#### TASK OBJECTIVE
Using the data below, return all lines in which "Hone" appears.

───── EXCERPTED DATA ─────

Lemma guaranteed_iff n fs :
  acyclic -> wired -> n ∈ (nx_nodes g).*1 ->
  get_effective_guaranteed_fields_of g n = Some (Ok fs) <-> exists v, Votes n v /\ v_fields v = fs.
Proof.
  intros [rank Hrank] Hw Hn. assert (Hr : (rank n < vote_fuel g)%nat) by (unfold vote_fuel; apply Hrank in Hn; lia).
  destruct (walk_votes rank Hrank (vote_fuel g) n (mkCaches [] []) Hw Hr Hn (empty_consistent [])) as (v & c' & E & Hv & _).
  unfold get_effective_guaranteed_fields_of, walk_effective_guaranteed_fields, walk_bind, look, remember_fields, walk_ret. cbn [dict_get fields_memo]. rewrite E.
  split; [intros [= <-]; eauto|]. intros (v' & Hv' & <-). by rewrite (votes_det rank Hrank n v v').
Qed.

(** C27. The memory of the walk never changes an answer.  On an acyclic, wired graph
    the walk returns for every node, and whatever votes of this graph the caller's
    memory already holds, it returns the vote that the node has without memory;
    what it adds to the memory are votes of this graph again. *)
Theorem guarantee_walk_is_total_and_pure :
  acyclic -> wired ->
  exists vote : node -> EffectiveGuaranteeVote,
    (forall n v, n ∈ (nx_nodes g).*1 -> Votes n v <-> v = vote n) /\
    forall n c, n ∈ (nx_nodes g).*1 -> consistent c ->
      exists c', walk_effective_guarantee_vote g (vote_fuel g) n c = Some (Ok (vote n, c')) /\ consistent c'.
Proof.
  intros [rank Hrank] Hw.
  assert (Hone : forall n c, n ∈ (nx_nodes g).*1 -> consistent c ->
            exists v c', walk_effective_guarantee_vote g (vote_fuel g) n c = Some (Ok (v, c')) /\ Votes n v /\ consistent c').
  { intros n c Hn Hc. destruct (walk_votes rank Hrank (vote_fuel g) n c Hw) as (v & c' & E & Hv & Hc' & _); [|done|done|eauto].
    apply Hrank in Hn. unfold vote_fuel. lia. }
  exists (fun n => match walk_effective_guarantee_vote g (vote_fuel g) n (mkCaches [] []) with Some (Ok (v, _)) => v | _ => abstention end). split.
  - intros n v Hn. destruct (Hone n (mkCaches [] []) Hn (empty_consistent [])) as (v' & c' & -> & Hv' & _).
    split; [intros Hv; exact (votes_det rank Hrank n v v' Hv Hv')|by intros ->].
  - intros n c Hn Hc. destruct (Hone n c Hn Hc) as (v & c' & E & Hv & Hc'). exists c'. split; [|done]. rewrite E.
    destruct (Hone n (mkCaches [] []) Hn (empty_consistent [])) as (v' & c'' & -> & Hv' & _). by rewrite (votes_det rank Hrank n v v').
Qed.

─────

#### WORKED SOLUTION
  assert (Hone : forall n c, n ∈ (nx_nodes g).*1 -> consistent c ->
  - intros n v Hn. destruct (Hone n (mkCaches [] []) Hn (empty_consistent [])) as (v' & c' & -> & Hv' & _).
  - intros n c Hn Hc. destruct (Hone n c Hn Hc) as (v & c' & E & Hv & Hc'). exists c'. split; [|done]. rewrite E.
    destruct (Hone n (mkCaches [] []) Hn (empty_consistent [])) as (v' & c'' & -> & Hv' & _). by rewrite (votes_det rank Hrank n v v').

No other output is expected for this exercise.